He told me he looked up all the foods that make cum taste better and he put it all on his moms shopping list. she came through my line. this ones a keeper I think.
This unplanned pregnancy thing is really taking all the fun out of football season.
i saw her thong sticking out from across the bar...that was my cue
For the amount I put out, I should be going on way more dates.
I just saw a van full of amish parents and their kids. Those cheating mother fuckers!
Her divorce is going to cut into the amount of time we spend fucking.
I'm in awe of how selfish that is.
He told me his penis would be a "Sad Panda" if I didn't give it a ride through the jungle.
We did naked snow angels in 14 degree weather, you can't tell me you had more liquor at that party
Kate gave me a 3 day old cup of tequila last night and forced me to chug it.

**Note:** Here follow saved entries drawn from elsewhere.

Definition product_refs : str :=
  txt
    [lit "/* ATProtoKit */"; nl;
     tab; tab; lit "1D60002222D4FAF6008BF43F /* ATProtoKit */ = {isa = XCRemoteSwiftPackageProduct; productName = ATProtoKit; };"; nl;
     lit "/* KeychainSwift */"; nl;
     tab; tab; lit "1D60002322D4FAF6008BF43F /* KeychainSwift */ = {isa = XCRemoteSwiftPackageProduct; productName = KeychainSwift; };"; nl;
     lit "/* AppRouter */"; nl;
     tab; tab; lit "1D60002422D4FAF6008BF43F /* AppRouter */ = {isa = XCRemoteSwiftPackageProduct; productName = AppRouter; };"; nl;
     lit "/* Nuke */"; nl;
     tab; tab; lit "1D60002522D4FAF6008BF43F /* Nuke */ = {isa = XCRemoteSwiftPackageProduct; productName = Nuke; };"; nl;
     lit "/* NukeUI */"; nl;
     tab; tab; lit "1D60002622D4FAF6008BF43F /* NukeUI */ = {isa = XCRemoteSwiftPackageProduct; productName = NukeUI; };"; nl;
     lit "/* ViewInspector */"; nl;
     tab; tab; lit "1D60002722D4FAF6008BF43F /* ViewInspector */ = {isa = XCRemoteSwiftPackageProduct; productName = ViewInspector; };"; nl;
     lit "/* AcknowList */"; nl;
     tab; tab; lit "1D60002822D4FAF6008BF43F /* AcknowList */ = {isa = XCRemoteSwiftPackageProduct; productName = AcknowList; };"; nl;
     nl].

Definition products_group : str :=
  txt
    [lit "/* Products */"; nl;
     tab; tab; lit "1D60002922D4FAF6008BF43F /* Products */ = {"; nl;
     tab; tab; tab; lit "isa = PBXGroup;"; nl;
     tab; tab; tab; lit "children = ("; nl;
     lit "{product_refs}"; nl;
     tab; tab; tab; lit ");"; nl;
     tab; tab; tab; lit "name = Products;"; nl;
     tab; tab; tab; lit "sourceTree = "; dq; lit "<group>"; dq; lit ";"; nl;
     tab; tab; lit "};"; nl].

(** [(/\* Begin PBXBuildFile section \*/\n)] *)
Definition buildfile_pattern : regex :=
  Group (Lit (lit "/* Begin PBXBuildFile section */" ++ nl)).

(** [(/\* Begin PBXFileReference section \*/\n)] *)
Definition fileref_pattern : regex :=
  Group (Lit (lit "/* Begin PBXFileReference section */" ++ nl)).

(** [(rootObject = 1D1A9BB62E761986002B8F85 /\* Project object \*/;[\s\S]*?)\}] *)
Definition project_pattern : regex :=
  Seq (Group (Seq (Lit (lit "rootObject = 1D1A9BB62E761986002B8F85 /* Project object */;"))
                  (Star false any_char)))
      (Lit (lit "}")).

Definition add_packages (caps : list str) : str :=
  let project_content := group 1 caps in
  project_content ++ lit "packageReferences = (" ++ nl ++ package_refs
    ++ lit ");" ++ nl ++ tab ++ lit "}".

(** [(1D1A9BB52E761986002B8F85 = \{[\s\S]*?children = \()(\s*\);)] *)
Definition group_pattern : regex :=
  Seq (Group (Seq (Lit (lit "1D1A9BB52E761986002B8F85 = {"))
             (Seq (Star false any_char) (Lit (lit "children = (")))))
      (Group (Seq (Star true isspace) (Lit (lit ");")))).

Definition add_products (caps : list str) : str :=
  let prefix := group 1 caps in
  let suffix := group 2 caps in
  prefix ++ lit "1D60002922D4FAF6008BF43F /* Products */," ++ nl ++ suffix.

(** [(sourceTree = "<group>";\n\t\};\n)] *)
Definition main_group_pattern : regex :=
  Group (Lit (lit "sourceTree = " ++ dq ++ lit "<group>" ++ dq ++ lit ";"
                ++ nl ++ tab ++ lit "};" ++ nl)).

(** The four guarded steps, in the order of the script. *)

(** Add PBXBuildFile entries if missing *)
Definition add_buildfile_entries (content : str) : str :=
  if negb (contains (lit "1D60000F22D4FAF6008BF43F") content) then
    sub buildfile_pattern (fun caps => group 1 caps ++ buildfile_entries)
        content
  else content.

(** Add PBXFileReference entries if missing *)
Definition add_fileref_entries (content : str) : str :=
  if negb (contains (lit "1D60000E22D4FAF6008BF43F /* UIKit.framework */")
                    content) then
    sub fileref_pattern (fun caps => group 1 caps ++ fileref_entries)
        content
  else content.

(** Add package references if missing *)
Definition add_package_references (content : str) : str :=
  if negb (contains (lit "XCRemoteSwiftPackageReference") content) then
    sub project_pattern add_packages content
  else content.

(** Add product references if missing *)
Definition add_product_references (content : str) : str :=
  if negb (contains (lit "XCRemoteSwiftPackageProduct") content) then
    let content := sub group_pattern add_products content in
    if negb (contains (lit "1D60002922D4FAF6008BF43F /* Products */")
                      content) then
      sub main_group_pattern (fun caps => group 1 caps ++ products_group)
          content
    else content
  else content.

(** The text computed from the content of the project file. *)
Definition new_content (content : str) : str :=
  add_product_references
    (add_package_references
       (add_fileref_entries
          (add_buildfile_entries content))).

Definition complete_framework_fix (d : Disk.disk)
  : option (list Disk.op) :=
  Disk.read_modify_write project_path new_content d.

End CompleteFrameworkFix.

(** ** modify_horizon_project.py *)

Module ModifyHorizonProject.

Import Re Uuid.

Definition project_file : Disk.path :=
  "/Users/callummatthews1/Horizon/Horizon.xcodeproj/project.pbxproj"%string.

Record package : Type :=
  { name : str; url : str; version : str }.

P.s. i drew u a picture
Come over. We have tacos... And girls who took their clothes off. But mainly, tacos.
He's not very smart so he didn't know I was yelling at him with monologues from Scandal.
You were wearing a sequin mini, with Tevas. And you still got laid.
While she was pissing on the neighbors shrubs, they threatened to call the cops...she mumbled 'don't threaten me with a good time", so to answer your question, yes she was drunk.
I got so pissed i stormed off and threw his burrito on his windshield
I just punched myself in the vagina to prove a point. Please pray for me.